Speaker
Description
Introduction
Radiotherapy of highly radiation-resistant brain cancers and non-small cell carcinomas in the head, neck and thoracic cavity is limited by the radiation tolerance of the brain and spinal cord. Synchrotron Microbeam Radiation Therapy (MRT) has a remarkably high normal tissue tolerance and allows delivery of extremely high irradiation doses. MRT uses collimated synchrotron radiation to produce quasi-parallel microbeams 25-50 μm wide and separated 100-400 μm apart. This creates high in-beam (peak) doses and low (valley) dose regions between microbeams. Our research at the Australian Synchrotron investigates the efficacy of MRT in treating cancer and its impact on the brain and spinal cord. Furthermore, our study showcases recent advancements in synchrotron cancer treatment technologies including state-of the art dosimetry, in silico Monte Carlo dose modelling, image-guided tumour targeting, individualized MRT irradiation planning, and includes long term preclinical brain cancer survival following MRT.
Methods
Our preclinical studies were performed in Hutch 2B of the Imaging and Medical Beam Line at the Australian Synchrotron. Juvenile Fischer and Wistar rats were used to investigate MRT of the brain and spinal cord, respectively, in two independent studies. The first study treated 9L glioblastoma cancers of the brain 12 days after implantation and investigated long term survival, brain chemistry and clinical signs following irradiation with 400 – 900 Gy microbeams. The second study of the spinal cord determined the acute (up to 3 days post irradiation) and subacute (6 days post irradiation) response of the spinal cord to MRT for microbeam doses up to 800 Gy. Electrophysiology measurements, MR imaging, and motor and sensory function tests were used to determine spinal cord function before and after MRT.
Results
Preclinical irradiation of 9L tumours showed a 570% increase in the mean survival compared to control rats. Long-term survival was linked to adequate dose coverage of the tumour and tumour volume. Histological results showed early tumour response to microbeams 24 hours after MRT, and the reestablishment of functional neurological tissue in long-term survivors (up to 528 days post tumour implantation).
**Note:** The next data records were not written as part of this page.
(** ** Negative facts *)

Definition negative_transition (kind : NegativeFactEventKind) (s : ExecutionState) (fact : NegativeExecutionFact) :
    NegativeFactTransition :=
  {| nt_kind := kind; nt_tool_name := nf_tool_name fact; nt_target := nf_target fact;
     nt_failure := nf_failure fact; nt_workspace_revision := ex_workspace_revision s |}.

Definition invalidate_negative_facts_for_world_change (s : ExecutionState) :
    list NegativeFactTransition * ExecutionState :=
  (negative_transition NegInvalidated s <$> ex_negative_facts s, set_negative_facts [] s).

Definition negative_row (tool_name target : text) (fact : NegativeExecutionFact) : bool :=
  bool_decide (nf_tool_name fact = tool_name) && bool_decide (nf_target fact = target).

(** Remove the row of this tool and target, if there is one. *)
Definition drop_negative (kind : NegativeFactEventKind) (tool_name target : text) (s : ExecutionState) :
    list NegativeFactTransition * ExecutionState :=
  match remove_first (negative_row tool_name target) (ex_negative_facts s) with
  | Some (fact, rows) => ([negative_transition kind s fact], set_negative_facts rows s)
  | None => ([], s)
  end.

Definition invalidate_negative_fact (tool_name target : text) (s : ExecutionState) :
    option NegativeFactTransition * ExecutionState :=
  let r := drop_negative NegInvalidated tool_name (normalize_resource_path target) s in
  (head r.1, r.2).

Definition observe_negative_fact (o : ToolOutput) (argument_digest : text) (turn : N)
    (attribution : option RuntimeExecutionAttribution) (s : ExecutionState) :
    bool * list NegativeFactTransition * ExecutionState :=
  match attribution with
  | None => (false, [], s)
  | Some attribution =>
      match observation_target attribution o with
      | None => (false, [], s)
      | Some target =>
          if out_ok o then
            let r := drop_negative NegResolved (out_tool_name o) target s in (false, r.1, r.2)
          else if negb (bool_decide (failure_class o = Some PathNotFound)) then (false, [], s)
          else if target_is_rooted attribution target then
            let r := drop_negative NegPromoted (out_tool_name o) target s in (false, r.1, r.2)
          else
            let argument_digest := bound_item argument_digest in
            match update_first (negative_row (out_tool_name o) target)
                    (fun fact => {| nf_tool_name := nf_tool_name fact; nf_target := nf_target fact;
                                    nf_argument_digest := argument_digest; nf_failure := nf_failure fact;
                                    nf_workspace_revision := ex_workspace_revision s; nf_turn := turn |})
                    (ex_negative_facts s) with
            | Some rows => (true, [], set_negative_facts rows s)
            | None =>
                let fact := {| nf_tool_name := bound_item (out_tool_name o); nf_target := target;
                               nf_argument_digest := argument_digest; nf_failure := PathNotFound;
                               nf_workspace_revision := ex_workspace_revision s; nf_turn := turn |} in
                (true, [negative_transition NegRecorded s fact],
                 set_negative_facts (ex_negative_facts s ++ [fact]) s)
            end
      end
  end.

(** ** Obligations *)

Definition obligation_event (kind : ObligationEventKind) (o : ExecutionObligation) : ExecutionObligationEvent :=
  {| oe_kind := kind; oe_domain := ob_domain o; oe_scope_digest := ob_scope_key o; oe_epoch := ob_epoch o;
     oe_attempts_in_epoch := ob_attempts o; oe_total_attempts := ob_total_attempts o |}.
In the spinal cord, no neurologic deficits or loss in motoric abilities was observed up to peak doses of 400 Gy. Reversible neurologic deficits occurred at 450 Gy, and non-reversible neurologic deficits developed with peak doses above 450 Gy.
These results demonstrate a remarkable brain and spinal tissue tolerance towards synchrotron microbeam radiation doses. Our work will assist the design of future MRT studies, showcase MRT as a treatment modality for radiation-resistant brain cancer, and benchmark the tolerance of CNS tissues to MRT.